(WHAT THIS TASK INVOLVES): Give back exactly the stretch of data below from the line holding "st, (r, st)." through the line holding "Proof. unfold mbind_.", both ends included, and leave the remaining lines out.

(WORKING DATA):
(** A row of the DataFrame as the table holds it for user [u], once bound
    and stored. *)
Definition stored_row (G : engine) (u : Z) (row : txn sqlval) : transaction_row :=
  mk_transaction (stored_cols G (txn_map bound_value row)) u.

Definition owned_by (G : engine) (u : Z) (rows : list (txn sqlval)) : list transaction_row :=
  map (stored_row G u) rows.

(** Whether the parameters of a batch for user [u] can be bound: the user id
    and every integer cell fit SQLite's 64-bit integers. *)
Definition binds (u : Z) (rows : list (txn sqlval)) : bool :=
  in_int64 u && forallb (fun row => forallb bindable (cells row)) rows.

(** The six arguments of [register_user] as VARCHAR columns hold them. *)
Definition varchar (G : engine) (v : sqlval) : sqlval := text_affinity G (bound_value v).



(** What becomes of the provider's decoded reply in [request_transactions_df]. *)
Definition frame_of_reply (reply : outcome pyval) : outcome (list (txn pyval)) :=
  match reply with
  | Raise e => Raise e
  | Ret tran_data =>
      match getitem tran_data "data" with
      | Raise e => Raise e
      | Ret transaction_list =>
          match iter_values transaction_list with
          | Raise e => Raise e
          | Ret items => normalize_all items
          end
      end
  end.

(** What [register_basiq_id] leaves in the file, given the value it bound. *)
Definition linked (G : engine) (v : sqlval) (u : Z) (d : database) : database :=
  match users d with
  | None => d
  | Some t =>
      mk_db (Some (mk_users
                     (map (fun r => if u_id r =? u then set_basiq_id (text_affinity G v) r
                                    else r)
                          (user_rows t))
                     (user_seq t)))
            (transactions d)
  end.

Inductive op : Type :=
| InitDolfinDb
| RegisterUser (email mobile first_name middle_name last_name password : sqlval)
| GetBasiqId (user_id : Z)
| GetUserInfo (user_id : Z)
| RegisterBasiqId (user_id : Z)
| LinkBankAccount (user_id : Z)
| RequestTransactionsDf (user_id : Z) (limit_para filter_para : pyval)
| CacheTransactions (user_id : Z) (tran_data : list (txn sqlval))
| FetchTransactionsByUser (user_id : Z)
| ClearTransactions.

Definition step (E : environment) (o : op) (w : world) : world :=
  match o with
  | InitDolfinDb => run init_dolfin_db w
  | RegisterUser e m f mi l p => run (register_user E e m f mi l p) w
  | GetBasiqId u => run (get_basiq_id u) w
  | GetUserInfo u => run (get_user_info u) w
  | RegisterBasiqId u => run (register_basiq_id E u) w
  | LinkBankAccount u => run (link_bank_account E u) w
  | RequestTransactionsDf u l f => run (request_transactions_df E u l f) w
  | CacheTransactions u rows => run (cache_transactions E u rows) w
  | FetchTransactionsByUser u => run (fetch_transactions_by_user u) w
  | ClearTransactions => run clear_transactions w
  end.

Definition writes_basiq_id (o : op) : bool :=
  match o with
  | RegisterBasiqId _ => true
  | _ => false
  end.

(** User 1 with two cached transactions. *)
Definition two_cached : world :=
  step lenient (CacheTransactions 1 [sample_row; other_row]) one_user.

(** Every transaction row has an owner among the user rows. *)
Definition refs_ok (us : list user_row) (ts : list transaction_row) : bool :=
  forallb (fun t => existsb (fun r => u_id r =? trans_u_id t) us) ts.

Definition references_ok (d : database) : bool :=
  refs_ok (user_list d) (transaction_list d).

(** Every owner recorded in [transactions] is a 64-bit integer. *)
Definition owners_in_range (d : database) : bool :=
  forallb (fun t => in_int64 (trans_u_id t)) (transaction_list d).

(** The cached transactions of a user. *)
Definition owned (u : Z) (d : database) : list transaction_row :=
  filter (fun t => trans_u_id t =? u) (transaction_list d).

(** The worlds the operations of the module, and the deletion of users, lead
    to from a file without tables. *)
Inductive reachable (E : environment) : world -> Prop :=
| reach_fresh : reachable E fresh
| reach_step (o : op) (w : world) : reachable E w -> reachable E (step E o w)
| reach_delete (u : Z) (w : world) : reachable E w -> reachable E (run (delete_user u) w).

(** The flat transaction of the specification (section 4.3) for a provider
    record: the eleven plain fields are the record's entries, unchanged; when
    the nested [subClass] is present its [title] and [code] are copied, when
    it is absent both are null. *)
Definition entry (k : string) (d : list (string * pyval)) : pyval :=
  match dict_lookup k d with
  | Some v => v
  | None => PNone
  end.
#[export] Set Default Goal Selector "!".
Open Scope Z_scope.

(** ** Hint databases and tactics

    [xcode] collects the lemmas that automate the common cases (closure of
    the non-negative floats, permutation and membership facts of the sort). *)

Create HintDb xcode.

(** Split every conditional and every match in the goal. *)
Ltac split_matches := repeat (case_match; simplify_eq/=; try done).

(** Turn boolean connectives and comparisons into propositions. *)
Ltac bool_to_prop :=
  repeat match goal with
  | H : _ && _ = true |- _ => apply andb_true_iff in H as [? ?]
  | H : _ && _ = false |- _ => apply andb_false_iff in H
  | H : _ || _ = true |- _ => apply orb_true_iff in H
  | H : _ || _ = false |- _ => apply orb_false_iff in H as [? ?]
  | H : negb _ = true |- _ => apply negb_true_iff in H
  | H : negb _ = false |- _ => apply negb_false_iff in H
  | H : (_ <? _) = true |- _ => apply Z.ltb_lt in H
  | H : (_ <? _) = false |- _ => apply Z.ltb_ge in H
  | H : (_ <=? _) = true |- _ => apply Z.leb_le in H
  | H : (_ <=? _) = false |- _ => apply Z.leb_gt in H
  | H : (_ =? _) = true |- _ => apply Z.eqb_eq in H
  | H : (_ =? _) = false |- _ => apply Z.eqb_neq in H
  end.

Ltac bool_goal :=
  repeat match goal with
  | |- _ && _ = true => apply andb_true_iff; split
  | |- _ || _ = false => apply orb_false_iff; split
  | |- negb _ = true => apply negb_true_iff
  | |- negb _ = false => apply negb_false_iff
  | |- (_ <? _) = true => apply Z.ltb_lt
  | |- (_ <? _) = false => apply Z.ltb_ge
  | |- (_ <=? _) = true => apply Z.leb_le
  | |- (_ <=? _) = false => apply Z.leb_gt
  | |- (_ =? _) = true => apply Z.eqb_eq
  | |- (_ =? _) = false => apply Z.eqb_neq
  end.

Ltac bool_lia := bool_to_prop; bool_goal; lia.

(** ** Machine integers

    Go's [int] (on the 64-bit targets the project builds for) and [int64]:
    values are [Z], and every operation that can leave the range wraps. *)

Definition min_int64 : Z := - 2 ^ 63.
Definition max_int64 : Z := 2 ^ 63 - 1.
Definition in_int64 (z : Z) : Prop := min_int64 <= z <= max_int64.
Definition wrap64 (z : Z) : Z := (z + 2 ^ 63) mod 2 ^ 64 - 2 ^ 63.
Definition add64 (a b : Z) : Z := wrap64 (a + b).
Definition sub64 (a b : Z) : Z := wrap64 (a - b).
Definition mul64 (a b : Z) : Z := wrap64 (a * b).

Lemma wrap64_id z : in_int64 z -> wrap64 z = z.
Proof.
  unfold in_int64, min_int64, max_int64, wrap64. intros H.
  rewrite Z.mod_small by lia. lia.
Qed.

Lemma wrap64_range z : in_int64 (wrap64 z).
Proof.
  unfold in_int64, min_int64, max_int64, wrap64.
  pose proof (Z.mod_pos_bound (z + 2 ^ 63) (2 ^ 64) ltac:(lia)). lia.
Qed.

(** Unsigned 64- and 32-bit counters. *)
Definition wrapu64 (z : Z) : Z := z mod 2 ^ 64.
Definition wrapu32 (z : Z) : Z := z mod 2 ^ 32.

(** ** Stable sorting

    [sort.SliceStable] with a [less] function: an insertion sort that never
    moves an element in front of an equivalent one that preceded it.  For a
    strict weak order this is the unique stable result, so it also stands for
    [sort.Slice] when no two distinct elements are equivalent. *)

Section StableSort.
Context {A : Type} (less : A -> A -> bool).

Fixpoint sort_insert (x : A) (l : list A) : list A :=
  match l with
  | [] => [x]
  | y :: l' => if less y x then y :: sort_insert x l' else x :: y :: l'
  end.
* * *
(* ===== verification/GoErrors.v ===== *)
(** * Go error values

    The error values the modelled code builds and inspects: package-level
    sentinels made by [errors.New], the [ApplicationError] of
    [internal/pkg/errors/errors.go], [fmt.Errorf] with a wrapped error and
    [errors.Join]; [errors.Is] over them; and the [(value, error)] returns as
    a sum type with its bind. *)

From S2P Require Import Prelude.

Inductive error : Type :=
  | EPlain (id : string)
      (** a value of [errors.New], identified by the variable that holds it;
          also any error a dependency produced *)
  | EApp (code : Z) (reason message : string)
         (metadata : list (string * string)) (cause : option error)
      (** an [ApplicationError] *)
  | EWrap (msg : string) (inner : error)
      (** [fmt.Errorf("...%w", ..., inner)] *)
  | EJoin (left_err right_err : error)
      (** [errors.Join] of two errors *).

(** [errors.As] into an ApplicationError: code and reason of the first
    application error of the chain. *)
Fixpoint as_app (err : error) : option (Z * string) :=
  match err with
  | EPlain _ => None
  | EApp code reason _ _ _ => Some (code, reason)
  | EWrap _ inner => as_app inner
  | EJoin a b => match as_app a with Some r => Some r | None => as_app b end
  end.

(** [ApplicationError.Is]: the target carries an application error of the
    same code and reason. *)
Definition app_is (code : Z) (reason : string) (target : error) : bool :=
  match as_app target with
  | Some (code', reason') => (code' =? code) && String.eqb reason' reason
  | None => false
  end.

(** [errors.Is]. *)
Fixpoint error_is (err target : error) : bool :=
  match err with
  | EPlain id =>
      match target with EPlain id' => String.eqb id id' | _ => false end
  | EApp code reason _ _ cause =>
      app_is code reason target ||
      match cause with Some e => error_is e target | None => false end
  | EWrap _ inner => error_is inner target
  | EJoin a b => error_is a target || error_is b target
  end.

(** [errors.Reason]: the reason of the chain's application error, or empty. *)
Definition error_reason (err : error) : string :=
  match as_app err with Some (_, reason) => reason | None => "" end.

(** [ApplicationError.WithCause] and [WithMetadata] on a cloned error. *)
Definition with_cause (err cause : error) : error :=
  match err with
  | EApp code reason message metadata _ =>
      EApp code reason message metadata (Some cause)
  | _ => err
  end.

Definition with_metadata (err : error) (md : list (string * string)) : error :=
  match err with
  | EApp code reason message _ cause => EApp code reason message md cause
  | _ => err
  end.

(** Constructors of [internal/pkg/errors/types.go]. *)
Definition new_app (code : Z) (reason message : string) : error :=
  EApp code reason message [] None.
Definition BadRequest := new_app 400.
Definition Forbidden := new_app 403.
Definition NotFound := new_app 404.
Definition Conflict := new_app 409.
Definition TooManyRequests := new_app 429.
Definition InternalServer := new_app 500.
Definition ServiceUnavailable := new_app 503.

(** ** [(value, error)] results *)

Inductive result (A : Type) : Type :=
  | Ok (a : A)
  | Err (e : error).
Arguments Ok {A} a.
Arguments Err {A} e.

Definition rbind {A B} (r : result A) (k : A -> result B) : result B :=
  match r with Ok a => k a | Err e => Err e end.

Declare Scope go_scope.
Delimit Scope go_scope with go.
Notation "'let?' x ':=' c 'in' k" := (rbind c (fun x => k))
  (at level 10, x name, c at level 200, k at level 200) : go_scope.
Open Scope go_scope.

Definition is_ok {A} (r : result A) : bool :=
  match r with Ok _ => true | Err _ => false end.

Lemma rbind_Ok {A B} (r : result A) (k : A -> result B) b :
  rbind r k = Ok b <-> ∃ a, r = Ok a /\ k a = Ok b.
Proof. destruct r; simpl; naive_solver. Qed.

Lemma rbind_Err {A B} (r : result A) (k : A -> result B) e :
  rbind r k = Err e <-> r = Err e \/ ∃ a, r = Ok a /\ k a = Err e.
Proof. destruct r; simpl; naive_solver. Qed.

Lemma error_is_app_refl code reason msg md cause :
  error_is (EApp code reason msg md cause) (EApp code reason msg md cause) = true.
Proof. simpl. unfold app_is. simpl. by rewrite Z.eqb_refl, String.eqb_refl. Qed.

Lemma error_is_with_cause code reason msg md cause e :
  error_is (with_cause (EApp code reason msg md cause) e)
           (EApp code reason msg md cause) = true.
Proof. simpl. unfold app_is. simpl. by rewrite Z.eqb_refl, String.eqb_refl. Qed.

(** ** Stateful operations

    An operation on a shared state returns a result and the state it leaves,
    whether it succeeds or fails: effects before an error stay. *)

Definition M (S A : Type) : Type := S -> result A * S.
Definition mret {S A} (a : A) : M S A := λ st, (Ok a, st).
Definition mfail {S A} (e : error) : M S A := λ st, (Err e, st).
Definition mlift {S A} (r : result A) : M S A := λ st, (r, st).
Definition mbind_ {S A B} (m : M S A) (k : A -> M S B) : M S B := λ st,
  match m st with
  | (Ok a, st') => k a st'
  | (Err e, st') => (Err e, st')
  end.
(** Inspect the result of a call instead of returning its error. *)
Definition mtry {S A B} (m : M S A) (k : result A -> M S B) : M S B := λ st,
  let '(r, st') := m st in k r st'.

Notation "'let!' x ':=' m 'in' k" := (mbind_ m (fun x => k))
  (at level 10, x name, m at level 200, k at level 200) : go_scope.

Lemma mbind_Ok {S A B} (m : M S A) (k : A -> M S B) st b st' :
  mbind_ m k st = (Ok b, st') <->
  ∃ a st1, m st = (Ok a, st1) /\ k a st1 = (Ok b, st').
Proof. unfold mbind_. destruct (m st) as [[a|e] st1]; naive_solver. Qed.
---
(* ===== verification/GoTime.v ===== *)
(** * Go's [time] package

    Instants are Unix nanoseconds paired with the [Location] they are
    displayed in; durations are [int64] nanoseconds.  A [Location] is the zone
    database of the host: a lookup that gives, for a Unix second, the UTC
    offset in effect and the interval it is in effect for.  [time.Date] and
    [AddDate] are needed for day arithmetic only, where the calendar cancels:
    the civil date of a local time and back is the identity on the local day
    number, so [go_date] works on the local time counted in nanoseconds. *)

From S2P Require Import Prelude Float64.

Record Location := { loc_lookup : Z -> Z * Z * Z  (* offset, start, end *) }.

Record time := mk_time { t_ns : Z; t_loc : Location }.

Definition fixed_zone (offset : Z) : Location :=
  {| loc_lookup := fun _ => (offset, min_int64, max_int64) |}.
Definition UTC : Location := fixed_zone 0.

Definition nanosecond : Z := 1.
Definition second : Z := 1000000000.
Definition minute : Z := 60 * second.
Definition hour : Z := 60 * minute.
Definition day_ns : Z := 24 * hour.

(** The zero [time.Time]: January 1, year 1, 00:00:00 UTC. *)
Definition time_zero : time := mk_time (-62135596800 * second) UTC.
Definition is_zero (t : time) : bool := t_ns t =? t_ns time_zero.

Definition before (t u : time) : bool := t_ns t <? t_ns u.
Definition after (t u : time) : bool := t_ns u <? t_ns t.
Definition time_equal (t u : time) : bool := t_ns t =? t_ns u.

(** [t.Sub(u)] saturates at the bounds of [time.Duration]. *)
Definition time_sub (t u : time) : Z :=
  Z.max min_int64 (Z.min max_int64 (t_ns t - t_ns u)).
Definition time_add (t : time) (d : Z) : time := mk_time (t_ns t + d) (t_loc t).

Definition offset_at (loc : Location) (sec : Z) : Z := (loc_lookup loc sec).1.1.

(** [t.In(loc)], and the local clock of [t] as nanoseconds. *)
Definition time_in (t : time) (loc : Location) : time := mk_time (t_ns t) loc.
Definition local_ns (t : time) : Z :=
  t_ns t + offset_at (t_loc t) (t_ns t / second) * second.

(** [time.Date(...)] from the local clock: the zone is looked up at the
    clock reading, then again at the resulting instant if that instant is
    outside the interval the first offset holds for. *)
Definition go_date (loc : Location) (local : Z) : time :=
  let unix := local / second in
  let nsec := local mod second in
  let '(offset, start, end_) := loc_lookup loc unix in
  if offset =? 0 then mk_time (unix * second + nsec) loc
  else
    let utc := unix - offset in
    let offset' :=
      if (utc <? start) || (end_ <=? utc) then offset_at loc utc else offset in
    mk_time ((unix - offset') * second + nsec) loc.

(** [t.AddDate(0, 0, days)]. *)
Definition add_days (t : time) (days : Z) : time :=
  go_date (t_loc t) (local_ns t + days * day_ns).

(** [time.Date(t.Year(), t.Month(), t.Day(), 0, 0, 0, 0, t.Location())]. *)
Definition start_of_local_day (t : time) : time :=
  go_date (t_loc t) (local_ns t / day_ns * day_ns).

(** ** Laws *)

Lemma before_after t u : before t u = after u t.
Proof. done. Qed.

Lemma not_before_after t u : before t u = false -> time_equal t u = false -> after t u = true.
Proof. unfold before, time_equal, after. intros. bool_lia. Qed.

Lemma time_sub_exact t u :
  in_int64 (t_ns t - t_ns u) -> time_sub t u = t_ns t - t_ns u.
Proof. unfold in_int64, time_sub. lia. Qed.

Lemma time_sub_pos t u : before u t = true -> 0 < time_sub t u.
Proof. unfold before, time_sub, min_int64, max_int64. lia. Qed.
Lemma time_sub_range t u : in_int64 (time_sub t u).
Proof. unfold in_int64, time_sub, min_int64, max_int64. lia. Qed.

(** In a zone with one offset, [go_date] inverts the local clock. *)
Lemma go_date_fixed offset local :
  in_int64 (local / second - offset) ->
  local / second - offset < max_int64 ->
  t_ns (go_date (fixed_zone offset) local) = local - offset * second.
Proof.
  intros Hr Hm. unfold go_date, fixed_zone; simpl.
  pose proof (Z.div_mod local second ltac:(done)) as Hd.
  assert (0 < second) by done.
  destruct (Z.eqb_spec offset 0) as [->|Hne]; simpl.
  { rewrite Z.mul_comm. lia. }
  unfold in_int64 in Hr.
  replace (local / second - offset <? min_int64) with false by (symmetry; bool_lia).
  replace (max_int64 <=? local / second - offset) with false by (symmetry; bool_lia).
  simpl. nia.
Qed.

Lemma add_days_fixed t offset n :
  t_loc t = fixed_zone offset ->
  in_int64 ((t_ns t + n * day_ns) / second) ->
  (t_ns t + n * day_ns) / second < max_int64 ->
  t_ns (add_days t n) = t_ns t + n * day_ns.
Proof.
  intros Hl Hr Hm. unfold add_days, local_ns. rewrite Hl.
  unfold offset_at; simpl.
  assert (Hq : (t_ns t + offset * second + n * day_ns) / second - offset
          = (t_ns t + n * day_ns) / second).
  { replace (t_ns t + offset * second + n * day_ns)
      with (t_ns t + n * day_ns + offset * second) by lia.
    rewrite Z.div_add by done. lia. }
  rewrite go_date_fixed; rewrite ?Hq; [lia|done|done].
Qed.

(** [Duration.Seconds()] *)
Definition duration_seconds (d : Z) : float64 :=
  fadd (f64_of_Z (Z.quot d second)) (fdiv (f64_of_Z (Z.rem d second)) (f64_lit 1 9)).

(EXPECTED ANSWER):
Definition mlift {S A} (r : result A) : M S A := λ st, (r, st).
Definition mbind_ {S A B} (m : M S A) (k : A -> M S B) : M S B := λ st,
  match m st with
  | (Ok a, st') => k a st'
  | (Err e, st') => (Err e, st')
  end.
(** Inspect the result of a call instead of returning its error. *)
Definition mtry {S A B} (m : M S A) (k : result A -> M S B) : M S B := λ st,
  let '(r, st') := m st in k r st'.

Notation "'let!' x ':=' m 'in' k" := (mbind_ m (fun x => k))
  (at level 10, x name, m at level 200, k at level 200) : go_scope.

Lemma mbind_Ok {S A B} (m : M S A) (k : A -> M S B) st b st' :
  mbind_ m k st = (Ok b, st') <->
  ∃ a st1, m st = (Ok a, st1) /\ k a st1 = (Ok b, st').
Proof. unfold mbind_. destruct (m st) as [[a|e] st1]; naive_solver. Qed.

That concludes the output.